Oracle Grid Infrastructure: Understanding Split-Brain Node Eviction (Doc ID 1546004.1)

本文主要是介绍Oracle Grid Infrastructure: Understanding Split-Brain Node Eviction (Doc ID 1546004.1),希望对大家解决编程问题提供一定的参考价值,需要的开发者们随着小编来一起学习吧!

In this Document

 What does "split brain" mean?
 Why is this a problem?
 How does the clusterware resolve a "split brain" situation?
 Identifying a split-brain eviction
 Finding the cohort
 Understanding the cohort message
 Using the cohort message to identify interconnect network issues
 Follow-up Action
 Community Discussions



Oracle Database - Enterprise Edition - Version and later
Information in this document applies to any platform.


The purpose of this note is to explain split-brain node evictions in Oracle Clusterware release 11.2


The intended audience of this note is Oracle Clusterware 11.2 administrators at any level of expertise. As written, this note applies only to 11.2.


Missed network heartbeat (NHB) evictions happen when ocssd of the surviving node loses contact with the evicted node over the interconnect. The nodes must be able to communicate over the interconnect to avoid a "split brain" situation. In the case of a "split brain" node eviction, one node aborted itself to avoid "split brain" when communication over the interconnect was compromised.

What does "split brain" mean?

"Split brain" means that there are 2 or more distinct sets of nodes, or "cohorts", with no communication between the two cohorts.

For example:
Suppose there are 4 nodes named A, B, C, D, in the following situation
* Nodes A,B can talk to each other; nodes C,D can talk to each other
* But A and B cannot talk to C or D, and vice versa
Then there are two cohorts: {A, B} and {C, D}.

Why is this a problem?

In a split-brain situation, there are in a sense two (or more) separate clusters working on the same shared storage. This has the potential for data corruption. So the split-brain must be resolved.

How does the clusterware resolve a "split brain" situation?

Oracle Clusterware handles the split-brain by terminating all the nodes in the SMALLER cohort.
If both of the cohorts are the same size, the cohort with the lowest numbered node in it survives.

The clusterware identifies the LARGEST cohort, and aborts all the nodes which do NOT belong to that cohort.
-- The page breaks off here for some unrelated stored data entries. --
(** * Mini cloud storage server: protocol engine

    A shallow embedding of [server.c] (POSIX) and of the parts of
    [server_windows.c] that differ from it: the line codec, the path
    validator, the command dispatcher, the five command handlers and the
    per-connection command loop, over an explicit model of the socket and of
    the storage directory. *)

From Stdlib Require Import List Bool Arith ZArith Lia Ascii String.
From Stdlib Require Import DecimalString.
Import ListNotations.

Local Open Scope Z_scope.

(** ** Bytes and C strings *)

(** A [char] buffer; a C string is the part of it before the first NUL. *)
Definition bytes := list ascii.

(** The bytes of a string literal of the source. *)
Definition B (s : string) : bytes := list_ascii_of_string s.

Definition NUL : ascii := "000"%char.
Definition LF : ascii := "010"%char.
Definition CR : ascii := "013"%char.
Definition SLASH : ascii := "/"%char.
Definition BACKSLASH : ascii := "\"%char.
Definition DOT : ascii := "."%char.

Fixpoint bytes_eqb (a b : bytes) : bool :=
  match a, b with
  | [], [] => true
  | x :: a', y :: b' => Ascii.eqb x y && bytes_eqb a' b'
  | _, _ => false
  end.

Module Libc.

(** What the [str*] functions see of a buffer: everything before the first
    NUL byte. *)
Fixpoint cstr (buf : bytes) : bytes :=
  match buf with
  | [] => []
  | c :: rest => if Ascii.eqb c NUL then [] else c :: cstr rest
  end.

(** [isspace] in the C locale: space, \t, \n, \v, \f, \r. *)
Definition isspace (c : ascii) : bool :=
  let n := nat_of_ascii c in
  (Nat.eqb n 32 || (Nat.leb 9 n && Nat.leb n 13))%bool.

Definition isdigit (c : ascii) : bool :=
  let n := nat_of_ascii c in (Nat.leb 48 n && Nat.leb n 57)%bool.

(** [strchr(s, c) != NULL] *)
Fixpoint strchr (s : bytes) (c : ascii) : bool :=
  match s with
  | [] => false
  | x :: s' => (Ascii.eqb x c || strchr s' c)%bool
  end.

Fixpoint starts_with (needle s : bytes) : bool :=
  match needle, s with
  | [], _ => true
  | _ :: _, [] => false
  | n :: needle', x :: s' => (Ascii.eqb n x && starts_with needle' s')%bool
  end.

(** [strstr(s, needle) != NULL] *)
Fixpoint strstr (s needle : bytes) : bool :=
  (starts_with needle s ||
   match s with
   | [] => false
   | _ :: s' => strstr s' needle
   end)%bool.

(** [strncmp(a, b, n)]: the sign of the first difference within the first
    [n] characters, the end of a string counting as NUL. *)
Fixpoint strncmp (a b : bytes) (n : nat) {struct n} : Z :=
  match n with
  | O => 0
  | S n' =>
      match a, b with
      | [], [] => 0
      | [], _ :: _ => -1
      | _ :: _, [] => 1
      | x :: a', y :: b' =>
          if Ascii.eqb x y then strncmp a' b' n'
          else if (nat_of_ascii x <? nat_of_ascii y)%nat then -1 else 1
      end
  end.

(** [strcmp(a, b) == 0] *)
Definition strcmp0 (a b : bytes) : bool := bytes_eqb a b.

(** *** [sscanf] for the directives the dispatcher uses *)

Inductive directive :=
| DLit (c : ascii)      (* an ordinary character: must match the next input character *)
| DSpace                (* white space: skips any amount of input white space *)
| DStr (width : nat)    (* %<width>s *)
| DLld.                 (* %lld *)

Inductive scanval :=
| VStr (s : bytes)
| VInt (z : Z).

Definition digit_val (c : ascii) : nat := (nat_of_ascii c - 48)%nat.

Fixpoint read_width (s : bytes) (acc : nat) : nat * bytes :=
  match s with
  | c :: s' => if isdigit c then read_width s' (10 * acc + digit_val c)%nat else (acc, s)
  | [] => (acc, s)
  end.

(** The directives of a format string; conversions other than [%<n>s] and
    [%lld] do not occur in the source and end the parse. *)
Fixpoint parse_fmt_go (fuel : nat) (s : bytes) : list directive :=
  match fuel with
  | O => []
  | S fuel' =>
      match s with
      | [] => []
      | c :: s' =>
          if Ascii.eqb c "%"%char then
            let (w, s1) := read_width s' 0%nat in
            match s1 with
            | x :: s2 =>
                if Ascii.eqb x "s"%char then DStr w :: parse_fmt_go fuel' s2
                else if starts_with (B "lld") s1 then DLld :: parse_fmt_go fuel' (skipn 3 s1)
                else []
            | [] => []
            end
          else if isspace c then DSpace :: parse_fmt_go fuel' s'
          else DLit c :: parse_fmt_go fuel' s'
      end
  end.

Definition parse_fmt (fmt : string) : list directive :=
  parse_fmt_go (String.length fmt) (B fmt).

Fixpoint skip_ws (s : bytes) : bytes :=
  match s with
  | c :: s' => if isspace c then skip_ws s' else s
  | [] => []
  end.

(** Up to [w] characters that are not white space. *)
Fixpoint take_word (w : nat) (s : bytes) : bytes * bytes :=
  match w with
  | O => ([], s)
  | S w' =>
      match s with
      | c :: s' =>
          if isspace c then ([], s)
          else let (tok, rest) := take_word w' s' in (c :: tok, rest)
      | [] => ([], [])
      end
  end.

Fixpoint take_digits (s : bytes) : bytes * bytes :=
  match s with
  | c :: s' =>
      if isdigit c then let (ds, rest) := take_digits s' in (c :: ds, rest)
      else ([], s)
  | [] => ([], [])
  end.

Definition digits_val (ds : bytes) : Z :=
  fold_left (fun acc c => 10 * acc + Z.of_nat (digit_val c)) ds 0.

Definition LLONG_MAX : Z := 9223372036854775807.
Definition LLONG_MIN : Z := -9223372036854775808.

(** The value is kept in range the way [strtoll] does it. *)
Definition clamp_ll (z : Z) : Z := Z.max LLONG_MIN (Z.min LLONG_MAX z).

(** A decimal integer with an optional sign, at the start of [s]. *)
Definition scan_lld (s : bytes) : option (Z * bytes) :=
  let '(neg, s1) :=
    match s with
    | c :: s' =>
        if Ascii.eqb c "-"%char then (true, s')
        else if Ascii.eqb c "+"%char then (false, s')
        else (false, s)
    | [] => (false, s)
    end in
  match take_digits s1 with
  | ([], _) => None
  | (ds, rest) =>
      let v := digits_val ds in
      Some (clamp_ll (if neg then - v else v), rest)
  end.

Definition EOF : Z := -1.

(** Input ran out: EOF before the first conversion, the count otherwise. *)
Definition input_failure (acc : list scanval) : Z * list scanval :=
  match acc with
  | [] => (EOF, [])
  | _ => (Z.of_nat (List.length acc), rev acc)
  end.

Definition matching_failure (acc : list scanval) : Z * list scanval :=
  (Z.of_nat (List.length acc), rev acc).

Fixpoint sscanf_go (fmt : list directive) (s : bytes) (acc : list scanval)
  : Z * list scanval :=
  match fmt with
  | [] => (Z.of_nat (List.length acc), rev acc)
  | DLit c :: fmt' =>
      match s with
      | [] => input_failure acc
      | x :: s' =>
          if Ascii.eqb x c then sscanf_go fmt' s' acc else matching_failure acc
      end
  | DSpace :: fmt' => sscanf_go fmt' (skip_ws s) acc
  | DStr w :: fmt' =>
      match skip_ws s with
      | [] => input_failure acc
      | s1 => let (tok, rest) := take_word w s1 in sscanf_go fmt' rest (VStr tok :: acc)
      end
  | DLld :: fmt' =>
      match skip_ws s with
      | [] => input_failure acc
      | s1 =>
          match scan_lld s1 with
          | Some (z, rest) => sscanf_go fmt' rest (VInt z :: acc)
          | None => matching_failure acc
          end
      end
  end.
Identifying a split-brain eviction

In a split-brain node eviction, the following message is present in the ocssd log ($GRID_HOME/log/<hostname>/ocssd/ocssd.log) of the evicted node:

clssnmCheckDskInfo: Aborting local node to avoid splitbrain.

And earlier in the same log, within 10 minutes prior to "clssnmCheckDskInfo: Aborting local node" message:

clssnmPollingThread: node %s (%n) at <X>% heartbeat fatal, removal in...


Finding the cohort

The split-brain message in the ocssd.log will show "cohort" information. For example:

2012-12-28 20:26:25.803: [    CSSD][1111296320]clssnmCheckDskInfo: My cohort: 1
2012-12-28 20:26:25.803: [    CSSD][1111296320]clssnmCheckDskInfo: Surviving cohort: 2,3,4
2012-12-28 20:26:25.803: [    CSSD][1111296320](:CSSNM00008:)clssnmCheckDskInfo: Aborting local node to avoid splitbrain. Cohort of 1 nodes with leader 1, sprora01, is smaller than cohort of 3 nodes led by node 2, sprora02, based on map type 2

Understanding the cohort message

In a split-brain situation, ocssd on each node records on the voting disk the set of nodes it can communicate with. Each set is known as a "cohort". When there are two (or more) mutually non-intersecting sets, we have a "split-brain" situation. It means that there are two (or more) separate sets of nodes which cannot talk to each other over the interconnect. 

For example, in the above quote

My cohort: 1
Surviving cohort: 2,3,4

The meaning of these messages is

* "My cohort: 1" => The list of nodes I can communicate with: 1
* "Surviving cohort: 2,3,4" => From the voting disk, I know that nodes 2,3,4 can all communicate with each other.
* "Cohort of 1 nodes with leader 1, sprora01, is smaller than cohort of 3 nodes led by node 2, sprora02"
=> Oracle Clusterware has identified that the cohort {1} is smaller than the cohort {2,3,4}.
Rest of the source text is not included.